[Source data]
Lemma publish_mount_done id target privTgt ro cfg am flag t w w' :
  wanted_option ro flag = "" → am ≠ UNKNOWN → target ≠ privTgt → is_there false target w →
  publish_mount id target privTgt ro dev cfg am flag t w = Some (Ok tt, w') →
  mounted_at target privTgt w' ∧ is_there false target w' ∧ (∀ q, q ≠ privTgt → q ≠ target → files L w' q = files L w q).
Proof.
  intros Hro Hun Hne (md & Hmd & Hdir) Hrun. unfold publish_mount in Hrun. rewrite Hro in Hrun.
  apply try_Some in Hrun as (devMnts & w1 & Hd & Hrun). rewrite filter_dev_mounts in Hd. injection Hd as <- <-. cbv beta in Hrun.
  apply try_Some in Hrun as ([] & w2 & Hpriv & Hrun). cbv beta in Hrun.
  assert (existsb (λ m, at_path target m || at_path privTgt m) (List.filter (on_device dev) (table L w2)) = true
    ∧ ∀ q, q ≠ privTgt → files L w2 q = files L w q) as [Hex Hf2].
  { destruct (List.filter (on_device dev) (table L w)) as [|m0 l0] eqn:Ed.
    - destruct (mount_private_adds _ _ _ _ _ _ _ _ Hun Ed Hpriv) as (l & m & Ht & Hl & Hp & Hdv & Hf & _). split; [|done].
      rewrite Ht, List.filter_app, Hl. simpl. rewrite (proj1 (on_device_names m Hdv)). simpl. unfold at_path.
      rewrite (bool_decide_true (Info_Path m = privTgt)) by done. by rewrite orb_true_r.
    - rewrite <- Ed in Hpriv. rewrite check_private_any in Hpriv. cbn [orb] in Hpriv.
      destruct (existsb _ (List.filter (on_device dev) (table L w))) eqn:Ex; [|done]. injection Hpriv as <-. done. }
  apply try_Some in Hrun as (tm & w3 & Htm & Hrun). rewrite filter_path_mounts in Htm. injection Htm as <- <-. cbv beta in Hrun.
  destruct (List.filter (at_path target) (table L w2)) as [|m l] eqn:Et.
  - destruct (bind_target_adds _ _ _ _ _ _ _ Hrun) as (m & Ht & Hp & Hs & _ & Hth & Hf3). split; [|split; [done|]].
    + split.
      * rewrite Ht, List.filter_app, existsb_app, Hex. done.
      * exists m, []. rewrite Ht, List.filter_app, Et. simpl. unfold at_path at 1. rewrite bool_decide_true by done.
        split; [done|]. unfold check_target. rewrite decide_True by auto. done.
    + intros q H1 H2. by rewrite Hf3, Hf2.
  - destruct (check_target dev privTgt "" m) eqn:Ec; [done|]. injection Hrun as <-. split; [|split; [|intros; by apply Hf2]].
    + split; [done|]. by exists m, l.
    + exists md. by rewrite Hf2.
Qed.

Lemma block_mounted_app target single l m :
  block_mounted target single l = None → at_path target m = true → block_mounted target single (l ++ [m])%list = Some None.
Proof.
  intros Hl [=Hm]%bool_decide_eq_true. induction l as [|x l IH]; simpl in *; [by rewrite decide_True|].
  case_decide; [done|]. destruct single; [done|]. auto.
Qed.

Lemma privTgt_longer privDir id : privDir ≠ getPrivateMountPoint privDir id.
Proof.
  unfold getPrivateMountPoint. intros Heq. apply (f_equal String.length) in Heq.
  rewrite !PowerMax.PowerMax.app_str_length in Heq. simpl in Heq. lia.
Qed.

(** A block volume is bound at the target. *)
Lemma mountBlock_done target flags single w w' :
  is_there true target w → mountBlock dev target flags single w = Some (None, w') →
  block_mounted target single (List.filter (on_device dev) (table L w')) = Some None
  ∧ is_there true target w' ∧ (∀ q, q ≠ target → files L w' q = files L w q)
  ∧ (block_mounted target single (List.filter (on_device dev) (table L w)) = None →
      ∃ m, table L w' = (table L w ++ [m])%list ∧ Info_Path m = target ∧ Info_Device m = "devtmpfs" ∧ Info_Source m = RealDev dev).
Proof.
  intros Hth Hrun. apply mbnd_Some in Hrun as (mnts & w1 & Hd & Hrun). rewrite filter_dev_mounts in Hd. injection Hd as <- <-.
  destruct (block_mounted _ _ _) as [answer|] eqn:Eb; [by injection Hrun as -> <-|].
  apply mbnd_Some in Hrun as (e & w1 & Hc & Hrun). rewrite (createTarget_there true target w Hth) in Hc. injection Hc as <- <-.
  apply mbnd_Some in Hrun as (e & w1 & Hb & Hrun). injection Hb as Hb. destruct e; [done|]. injection Hrun as <-.
  destruct (law_bind L _ _ _ _ _ Hb) as (Hf & m & Ht & Hp & Hs & _ & Hdv). specialize (Hdv eq_refl).
  assert (on_device dev m = true) as Hon.
  { unfold on_device. rewrite !orb_true_iff, andb_true_iff, !bool_decide_eq_true. auto. }
  split_and!; [| |by intros; rewrite Hf|intros _; by exists m].
  - rewrite Ht, List.filter_app. simpl. rewrite Hon. apply block_mounted_app; [done|]. unfold at_path. by rewrite bool_decide_true.
  - destruct Hth as (md & ? & ?). exists md. by rewrite Hf.
Qed.

(** A publication that succeeded, step by step. *)
Lemma publish_steps req privDir cfg volCap isBlock am flag w w' :
  pub_Capability req = Some volCap → validateVolumeCapability volCap = Ok (isBlock, am, flag) →
  publishVolume req privDir device cfg w = Some (Ok tt, w') ↔
  pub_TargetPath req ≠ "" ∧ ∃ w1 w2 b, createTarget (pub_TargetPath req) isBlock w = Some (None, w1) ∧ mkdir privDir w1 = Some (Ok b, w2)
    ∧ if isBlock then mountBlock dev (pub_TargetPath req) (MountFlags (access volCap)) (singleAccessMode am) w2 = Some (None, w')
      else publish_mount (pub_VolumeId req) (pub_TargetPath req) (getPrivateMountPoint privDir (pub_VolumeId req)) (pub_Readonly req)
             dev cfg am flag (access volCap) w2 = Some (Ok tt, w').
Proof.
  intros Hcap Hv. unfold publishVolume. rewrite Hcap, Hv.
  destruct (decide (pub_TargetPath req = "")) as [He|He]; [naive_solver|].
  unfold try at 1, mbnd at 1. rewrite (law_device L). split.
  - intros Hrun. split; [done|]. apply mbnd_Some in Hrun as ([e|] & w1 & Hc & Hrun); [by apply mbnd_Some in Hrun as (? & ? & ? & ?)|].
    apply try_Some in Hrun as (b & w2 & Hm & Hrun). exists w1, w2, b. split; [done|]. split; [done|]. cbv beta in Hrun.
    destruct isBlock; [|done]. apply mbnd_Some in Hrun as ([e|] & w3 & Hb & Hrun); [done|]. by injection Hrun as <-.
  - intros (_ & w1 & w2 & b & Hc & Hm & Hrun). unfold mbnd at 1. rewrite Hc. unfold try at 1, mbnd at 1. rewrite Hm.
    destruct isBlock; [|done]. unfold mbnd. by rewrite Hrun.
Qed.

### AIM OF THE EXERCISE
Only the lines above from the one with "intros Hro Hun" up to and including the one with "Lemma block_mounted_app target" should be repeated, exactly as written.

### ANSWER SECTION
  intros Hro Hun Hne (md & Hmd & Hdir) Hrun. unfold publish_mount in Hrun. rewrite Hro in Hrun.
  apply try_Some in Hrun as (devMnts & w1 & Hd & Hrun). rewrite filter_dev_mounts in Hd. injection Hd as <- <-. cbv beta in Hrun.
  apply try_Some in Hrun as ([] & w2 & Hpriv & Hrun). cbv beta in Hrun.
  assert (existsb (λ m, at_path target m || at_path privTgt m) (List.filter (on_device dev) (table L w2)) = true
    ∧ ∀ q, q ≠ privTgt → files L w2 q = files L w q) as [Hex Hf2].
  { destruct (List.filter (on_device dev) (table L w)) as [|m0 l0] eqn:Ed.
    - destruct (mount_private_adds _ _ _ _ _ _ _ _ Hun Ed Hpriv) as (l & m & Ht & Hl & Hp & Hdv & Hf & _). split; [|done].
      rewrite Ht, List.filter_app, Hl. simpl. rewrite (proj1 (on_device_names m Hdv)). simpl. unfold at_path.
      rewrite (bool_decide_true (Info_Path m = privTgt)) by done. by rewrite orb_true_r.
    - rewrite <- Ed in Hpriv. rewrite check_private_any in Hpriv. cbn [orb] in Hpriv.
      destruct (existsb _ (List.filter (on_device dev) (table L w))) eqn:Ex; [|done]. injection Hpriv as <-. done. }
  apply try_Some in Hrun as (tm & w3 & Htm & Hrun). rewrite filter_path_mounts in Htm. injection Htm as <- <-. cbv beta in Hrun.
  destruct (List.filter (at_path target) (table L w2)) as [|m l] eqn:Et.
  - destruct (bind_target_adds _ _ _ _ _ _ _ Hrun) as (m & Ht & Hp & Hs & _ & Hth & Hf3). split; [|split; [done|]].
    + split.
      * rewrite Ht, List.filter_app, existsb_app, Hex. done.
      * exists m, []. rewrite Ht, List.filter_app, Et. simpl. unfold at_path at 1. rewrite bool_decide_true by done.
        split; [done|]. unfold check_target. rewrite decide_True by auto. done.
    + intros q H1 H2. by rewrite Hf3, Hf2.
  - destruct (check_target dev privTgt "" m) eqn:Ec; [done|]. injection Hrun as <-. split; [|split; [|intros; by apply Hf2]].
    + split; [done|]. by exists m, l.
    + exists md. by rewrite Hf2.
Qed.

Lemma block_mounted_app target single l m :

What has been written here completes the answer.